Recipe: Sweet Potato Quinoa Burgers

This new recipe comes by way of my little sister which she found on a food blog, whose author ate at this restaurant in Grand Rapids, MI and found the original recipe on a cooking website.

When my little sister first made them for us they turned out to be massive patties of vegetable goodness falling everywhere out of the bun. I swore there must be a way to make them stick together better. My wife and I attempted a second time with the leftover veggie mixture for a longer cooking time, but again they fell apart. The third time (pictured) I sprayed more oil on the grill pan and made the patties a little bit smaller. After reading through the food blog and cooking website I think I’ve discovered my error. The cooking website notes to use:

“Pour a generous amount (8” depth) of grapeseed, canola, or vegetable oil in the bottom of a large skillet.  Heat the skillet to high heat, taking care not to let the oil smoke.”

Basically, you need to fry the patties so that they will stick together – not as healthful as I hoped. I’m thinking using a bit of egg in the mixture will help it congeal and keep the vegetable goodness less fried.

Here is the recipe that we adapted from the two listed online.

Ingredients:

  • 2 cups of diced onion
  • 2 minced garlic cloves
  • 2 cups of cooked lentils
  • 2 cups of cooked quinoa
  • 1.5 cups of mashed sweet potato (about 2 sweet potatoes)
  • 1 cup grated carrot
  • 1 cup chopped kale
  • 1.5 cups of oats (any kind)
  • 0.5 teaspoon ground cumin
  • 0.5 teaspoon ground coriander
  • 1 tablespoon of curry powder

Steps:

  1. Pre-cook the lentils and quinoa.
  2. Mix all the ingredients in a large bowl. We used our food processor to blend everything together into a nice sweet potato “dough.” Let the mixture set in the fridge for 1 or 2 hours.
  3. Saute the onions and garlic until the onions become clear.
  4. Make the burger patties from the mixture. They can be as big as you want because they won’t shrink when cooked.
  5. Place a thin layer of oil on a pan to cook the patties (we’ll try to cut down on the oil as much as we can – feel free to be as liberal as you need). We used a grill pan, but I think the uneven grill surface caused the burgers to separate more during the cooking process. A flat pan would be best.
  6. Cook each side of the patty for 3-4 minutes.
  7. Serve with ketchup, hot sauce, or I prefer a dab of hummus on top.

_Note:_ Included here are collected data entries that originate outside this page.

(** [apply_move] on the heap does what [apply_move] does on values: it
    appends the rows of the new grid, the new grid and the new piece
    map, and touches nothing else. *)
Lemma apply_move_heap_spec h self s p d :
  read_game h self = Some s ->
  apply_move_heap self p d h =
  match apply_move s p d with
  | Ok s' =>
      Ok (mkRef (length h + length (grid s)) (S (length h + length (grid s)))
                (targets_ref self) (width s) (height s),
          h ++ (ORow <$> grid s')
            ++ [ORows (seq (length h) (length (grid s))); ODict (pieces s')])
  | Raise e => Raise e
  | OutOfFuel => OutOfFuel
  end.
Proof.
  unfold read_game.
  destruct (h !! grid_ref self) as [[|rows|]|] eqn:Eg; try done.
  destruct (h !! pieces_ref self) as [[| |ps]|] eqn:Ep; try done.
  destruct (h !! targets_ref self) as [[| |ts]|] eqn:Et; try done.
  destruct (read_rows h rows) as [g|] eqn:Er; [|done]. intros [= <-]. simpl.
  pose proof (read_rows_length _ _ _ Er) as Hlen.
  unfold apply_move_heap, apply_move. simpl.
  unfold mbind at 1. unfold hm_bind at 1. unfold load_rows at 1. rewrite Eg.
  unfold mbind at 1. unfold hm_bind at 1. rewrite (copy_rows_spec _ _ _ Er).
  unfold mbind at 1. unfold hm_bind at 1. unfold alloc at 1.
  unfold mbind at 1. unfold hm_bind at 1. unfold load_dict at 1.
  rewrite (lookup_app_l_Some _ _ _ _ (lookup_app_l_Some _ _ _ _ Ep)).
  unfold mbind at 1. unfold hm_bind at 1. unfold alloc at 1.
  unfold mbind at 1. unfold hm_bind at 1. unfold load_dict at 1.
  rewrite (lookup_app_l_Some _ _ _ _ (lookup_app_l_Some _ _ _ _
             (lookup_app_l_Some _ _ _ _ Ep))).
  destruct (dict_get p ps) as [[old_r old_c]|]; [|done].
  destruct d as [new_r new_c].
  rewrite !length_app, length_fmap. simpl. rewrite <- !app_assoc. simpl.
  rewrite <- Hlen.
  unfold mbind at 1. unfold hm_bind at 1. rewrite set_cell_fresh.
  destruct (grid_set g old_r old_c (lit ".")) as [g1| |] eqn:E1; simpl; [|done..].
  assert (length g1 = length g) as Hl1.
  { unfold grid_set in E1. inv_bind E1. inv_bind E1. unfold py_set in E1.
    destruct (py_index _ _); [|done]. injection E1 as <-. by rewrite length_insert. }
  unfold mbind at 1. unfold hm_bind at 1. rewrite <- Hl1 at 1 2. rewrite set_cell_fresh.
  destruct (grid_set g1 new_r new_c p) as [g2| |] eqn:E2; simpl; [|done..].
  assert (length g2 = length g) as Hl2.
  { unfold grid_set in E2. inv_bind E2. inv_bind E2. unfold py_set in E2.
    destruct (py_index _ _); [|done]. injection E2 as <-. by rewrite length_insert. }
  unfold mbind at 1. unfold hm_bind at 1. unfold load_dict at 1.
  rewrite lookup_app_r by lia. rewrite lookup_app_r by (rewrite length_fmap; lia).
  rewrite length_fmap.
  replace (length h + length g + 1 - length h - length g2)%nat with 1%nat by lia. simpl.
  unfold mbind at 1. unfold hm_bind at 1. unfold store, mret, hm_ret.
  rewrite Hl1. do 2 f_equal; [f_equal; lia|].
  rewrite insert_app_r_alt by lia. f_equal.
  rewrite insert_app_r_alt by (rewrite length_fmap; lia). f_equal.
  rewrite length_fmap.
  replace (length h + length g + 1 - length h - length g2)%nat with 1%nat by lia. done.
Qed.

Lemma read_game_app_l h h' self s :
  read_game h self = Some s -> read_game (h ++ h') self = Some s.
Proof.
  unfold read_game.
  destruct (h !! grid_ref self) as [[|rows|]|] eqn:Eg; try done.
  destruct (h !! pieces_ref self) as [[| |ps]|] eqn:Ep; try done.
  destruct (h !! targets_ref self) as [[| |ts]|] eqn:Et; try done.
  destruct (read_rows h rows) as [g|] eqn:Er; [|done]. intros [= <-].
  rewrite (lookup_app_l_Some _ _ _ _ Eg), (lookup_app_l_Some _ _ _ _ Ep),
    (lookup_app_l_Some _ _ _ _ Et).
  by rewrite (read_rows_app_l _ _ _ _ Er).
Qed.

Lemma read_game_fields h self s :
  read_game h self = Some s ->
  h !! targets_ref self = Some (ODict (targets s))
  /\ width_ref self = width s /\ height_ref self = height s.
Proof.
  unfold read_game.
  destruct (h !! grid_ref self) as [[|rows|]|] eqn:Eg; try done.
  destruct (h !! pieces_ref self) as [[| |ps]|] eqn:Ep; try done.
  destruct (h !! targets_ref self) as [[| |ts]|] eqn:Et; try done.
  destruct (read_rows h rows) as [g|] eqn:Er; [|done]. by intros [= <-].
Qed.

Lemma lit_dot_not_X : lit "." <> lit "X".
Proof. done. Qed.

(** A move onto a cell of the grid that is no obstacle leaves the
    obstacles where they are. *)
Lemma apply_move_keeps_obstacles s p old d :
  wf_game s -> dict_get p (pieces s) = Some old -> in_grid s d -> ~ is_obstacle s d ->
  exists s', apply_move s p d = Ok s'
    /\ pieces s' = dict_set p d (pieces s) /\ targets s' = targets s
    /\ width s' = width s /\ height s' = height s
    /\ length (grid s') = length (grid s)
    /\ (forall r c, is_obstacle s' (r, c) <-> is_obstacle s (r, c)).
Proof.
  intros Hwf Hp Hd HdX. destruct old as [old_r old_c], d as [new_r new_c].
  destruct (wf_piece s Hwf p _ _ Hp) as (Ho & Hcell_old & HpX).
  pose proof (wf_shape s Hwf) as Hsh.
  eexists. split; [by apply (apply_move_Ok s p (old_r, old_c) (new_r, new_c))|].
  simpl. split_and!; try done.
  - unfold grid_put. by rewrite !length_alter.
  - intros r c. unfold is_obstacle. simpl.
    destruct (decide ((new_r, new_c) = (r, c))) as [[= <- <-]|H1].
    + rewrite cell_grid_put_eq.
      * split; [intros [= ->]; done|]. intros H. by destruct HdX.
      * destruct Hd. apply (cell_is_Some _ (width s) (height s)); [|done..].
        by apply grid_put_shape.
    + rewrite cell_grid_put_ne; [|by destruct Hd; simpl in *; lia..|done].
      destruct (decide ((old_r, old_c) = (r, c))) as [[= <- <-]|H2].
      * rewrite cell_grid_put_eq by by rewrite Hcell_old.
        rewrite Hcell_old. split; intros [= H]; first [done | by destruct HpX].
      * rewrite cell_grid_put_ne; [done|by destruct Ho; simpl in *; lia..|done].
Qed.

(** C9 (as amended).  Let the board [s] be well formed and let the
    destination [d] be a cell of the grid that is no obstacle.  If the
    piece is present, [apply_move] returns a new board on which the
    piece stands on [d] while every other piece, the targets, the
    dimensions and the obstacles are those of [s]; the new grid and the
    new piece map are fresh objects, every object that existed before
    the call is unchanged, and the board the call was made on still
    reads as [s].  If the piece is absent, [apply_move] raises
    [KeyError]. *)
Theorem apply_move_changes_one_piece (h : heap) (self : game_ref) (s : KubobleGame)
    (p : str) (d : pos) :
  read_game h self = Some s -> wf_game s -> in_grid s d -> ~ is_obstacle s d ->
  (dict_get p (pieces s) = None ->
     apply_move s p d = Raise KeyError /\ apply_move_heap self p d h = Raise KeyError)
  /\ (is_Some (dict_get p (pieces s)) ->
      exists self' h' s',
        apply_move_heap self p d h = Ok (self', h')
        /\ apply_move s p d = Ok s'
        /\ read_game h' self' = Some s'
        /\ dict_get p (pieces s') = Some d
        /\ (forall q, q <> p -> dict_get q (pieces s') = dict_get q (pieces s))
        /\ targets s' = targets s /\ width s' = width s /\ height s' = height s
        /\ obstacles s' = obstacles s
        /\ read_game h' self = Some s
        /\ (forall l o, h !! l = Some o -> h' !! l = Some o)
        /\ (length h <= grid_ref self')%nat /\ (length h <= pieces_ref self')%nat
        /\ targets_ref self' = targets_ref self).
Proof.
  intros Hread Hwf Hd HdX. split.
  - intros Hnone. rewrite (apply_move_heap_spec h self s p d Hread).
    by rewrite (apply_move_KeyError s p d Hnone).
  - intros [old Hp].
    destruct (apply_move_keeps_obstacles s p old d Hwf Hp Hd HdX)
      as (s' & Happ & Hps & Hts & Hw & Hh & Hlen & Hob).
    pose proof (apply_move_heap_spec h self s p d Hread) as Hheap. rewrite Happ in Hheap.
    destruct (read_game_fields h self s Hread) as (Ht & Hwr & Hhr).
    eexists _, _, s'. split; [exact Hheap|]. split_and!; try done.
    + unfold read_game. simpl.
      rewrite lookup_app_r by lia. rewrite lookup_app_r by (rewrite length_fmap; lia).
      rewrite length_fmap.
      replace (length h + length (grid s) - length h - length (grid s'))%nat
        with 0%nat by lia. simpl.
      rewrite lookup_app_r by lia. rewrite lookup_app_r by (rewrite length_fmap; lia).
      rewrite length_fmap.
      replace (S (length h + length (grid s)) - length h - length (grid s'))%nat
        with 1%nat by lia. simpl.
      rewrite (lookup_app_l_Some _ _ _ _ Ht).
      rewrite <- Hlen, read_rows_fresh. destruct s'; simpl in *. congruence.
    + rewrite Hps. apply dict_get_set_eq.
    + intros q Hq. rewrite Hps. by apply dict_get_set_ne.
    + by apply obstacles_ext.
    + by apply read_game_app_l.
    + intros l o Hl. by apply lookup_app_l_Some.
    + simpl. lia.
    + simpl. lia.
Qed.

Lemma apply_move_changes_one_piece_witness :
  let h := [ORow [lit "A"; lit "."]; ORow [lit "."; lit "."]; ORows [0; 1]%nat;
            ODict [(lit "A", (0, 0))]; ODict [(lit "a", (1, 1))]] in
  let self := mkRef 2 3 4 2 2 in
  let s := new_game (lit "A . ; . a") in
  read_game h self = Some s /\ in_grid s (1, 0) /\ ~ is_obstacle s (1, 0)
  /\ exists self' h' s',
       apply_move_heap self (lit "A") (1, 0) h = Ok (self', h')
       /\ apply_move s (lit "A") (1, 0) = Ok s'
       /\ read_game h' self = Some s
       /\ obstacles s' = obstacles s.
Proof.
  intros h self s.
  assert (read_game h self = Some s) as Hread by by vm_compute.
  assert (in_grid s (1, 0)) as Hin by by vm_compute.
  assert (~ is_obstacle s (1, 0)) as HX by by vm_compute.
  split_and!; [done..|].
  destruct (proj2 (apply_move_changes_one_piece h self s (lit "A") (1, 0)
                     Hread (new_game_wf _) Hin HX))
    as (self' & h' & s' & H1 & H2 & _ & _ & _ & _ & _ & _ & H3 & H4 & _).
  { exists (0, 0). by vm_compute. }
  by exists self', h', s'.
Defined.

(** A destination on an obstacle: on the new board the obstacle is gone. *)
Lemma apply_move_onto_obstacle_erases_it :
  exists s1, apply_move (new_game (lit "A X")) (lit "A") (0, 1) = Ok s1
             /\ lit "A" ∈ keys (pieces (new_game (lit "A X")))
             /\ obstacles (new_game (lit "A X")) = [(0, 1)]
             /\ obstacles s1 = [].
Proof.
  eexists. split_and!;
    [by vm_compute | apply (bool_decide_unpack _); by vm_compute | by vm_compute..].
Qed.

(** ** Reading back a joined grid of tokens *)

Lemma coords_to_level_string_grid w h P T O :
  _coords_to_level_string w h P T O = join (lit ";") (join (lit " ") <$> level_grid w h P T O).
Proof.
  unfold _coords_to_level_string, level_grid.
  by destruct (place_pieces w h P (place_obstacles w h O (blank_grid w h), T)).
Qed.

Lemma strip_edge_clean s : edge_clean s -> strip s = s.
Proof. intros [H1 H2]. by apply strip_id. Qed.

Lemma edge_clean_nil : edge_clean [].
Proof. split; intros c; done. Qed.

Lemma edge_clean_app_sep a x b :
  edge_clean a -> edge_clean b -> is_space x = false -> edge_clean (a ++ x :: b).
Proof.
  intros [Ha1 Ha2] [Hb1 Hb2] Hx. split; intros c.
  - destruct a as [|c0 a]; simpl; [by intros [= <-]|]. intros [= <-]. by apply Ha1.
  - rewrite last_app. destruct b as [|c0 b].
    + simpl. by intros [= <-].
    + rewrite last_cons. destruct (last (c0 :: b)) as [cl|] eqn:E.
      * intros [= <-]. by apply Hb2.
      * exfalso. by apply last_None in E.
Qed.

Lemma edge_clean_plain s : Forall (fun c => is_space c = false) s -> edge_clean s.
Proof.
  intros H. rewrite Forall_forall in H. split; intros c Hc; apply H.
  - destruct s; simplify_eq/=. apply elem_of_cons. by left.
  - apply last_Some in Hc as [l' ->]. apply elem_of_app. right.
    by apply list_elem_of_singleton.
Qed.

(** A row of tokens joined by spaces. *)
Lemma join_tokens_edge toks :
  Forall (fun t : str => t <> [] /\ Forall (fun c => is_space c = false) t) toks ->
  edge_clean (join (lit " ") toks) /\ (toks <> [] -> join (lit " ") toks <> []).
Proof.
  induction 1 as [|t toks [Ht Hsp] Htoks [IH1 IH2]].
  - split; [apply edge_clean_nil|done].
  - destruct toks as [|t' toks].
    + simpl. split; [by apply edge_clean_plain|done].
    + rewrite join_cons2. split; [|by destruct t].
      specialize (IH2 ltac:(done)).
      destruct IH1 as [_ IHl]. pose proof (edge_clean_plain t Hsp) as [Hh _].
      split; intros c.
      * destruct t as [|c0 t]; [done|]. simpl. intros [= <-]. by apply Hh.
      * rewrite last_app.
        destruct (last (lit " " ++ join (lit " ") (t' :: toks))) as [cl|] eqn:E.
        -- intros [= <-]. change (lit " " ++ ?x) with (" "%char :: x) in E.
           rewrite last_cons in E.
           destruct (last (join (lit " ") (t' :: toks))) as [cl'|] eqn:E'.
           ++ injection E as <-. by apply IHl.
           ++ apply last_None in E'. done.
        -- apply last_None in E. done.
Qed.

Lemma nice_token_plain tok :
  nice_token tok ->
  tok <> [] /\ Forall (fun c => is_space c = false) tok
  /\ Forall (fun c => is_char ";" c = false) tok
  /\ Forall (fun c => is_char " " c = false) tok.
Proof.
  intros (Hne & Hc & _). split_and!; [done|..].
  - eapply Forall_impl; [exact Hc|]. by intros c [? ?].
  - eapply Forall_impl; [exact Hc|]. intros c [? ?]. by apply bool_decide_eq_false.
  - eapply Forall_impl; [exact Hc|]. intros c [Hsp ?]. apply bool_decide_eq_false.
    intros ->. done.
Qed.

Recipe: Sweet Potato and Black Bean Chili

My wife discovered an excellent recipe that is great for a “meatless Monday” in the hardy months of cold, wind, and snow.

We’ve made it a number of times now and absolutely love how quick, delicious, and nutritious it is. Sweet potatoes and black beans are both considered “superfoods,” which means that they are full of great nutrients that will make your body (and your stomach) happy! We adapted our recipe from EatingWell.com.

Ingredients:

  • 2 teaspoons of olive oil
  • 1 small onion, diced
  • 1 sweet potato, diced (also called a yam in the US, but any yam sold in the US isn’t a yam unless its sold at an international market or specialty food store)
  • 2 garlic cloves, minced
  • 1 tablespoon of chili powder
  • 2 teaspoons of paprika
  • (1) 15oz can of black beans (or soak and boil dry black beans the night before for lower sodium)
  • 1 cup canned, diced tomatoes
  • 2 teaspoons lime juice
  • 1 and 1/3 cups of water

Steps:

  1. Heat olive oil in a pan and add diced onion and chopped sweet potato until onion starts to brown.
  2. Reduce heat and add enough water to cover the chopped sweet potato. Let simmer until the chopped sweet potato pieces are soft.
  3. Meanwhile, heat tomato sauce and black beans (and/or kidney beans) in a large pot, add as much spices and herbs as you desire.
  4. Once sweet potato pieces are soft mix them into the tomato sauce with black beans.
  5. Serve hot with crackers, tortilla chips, or bread.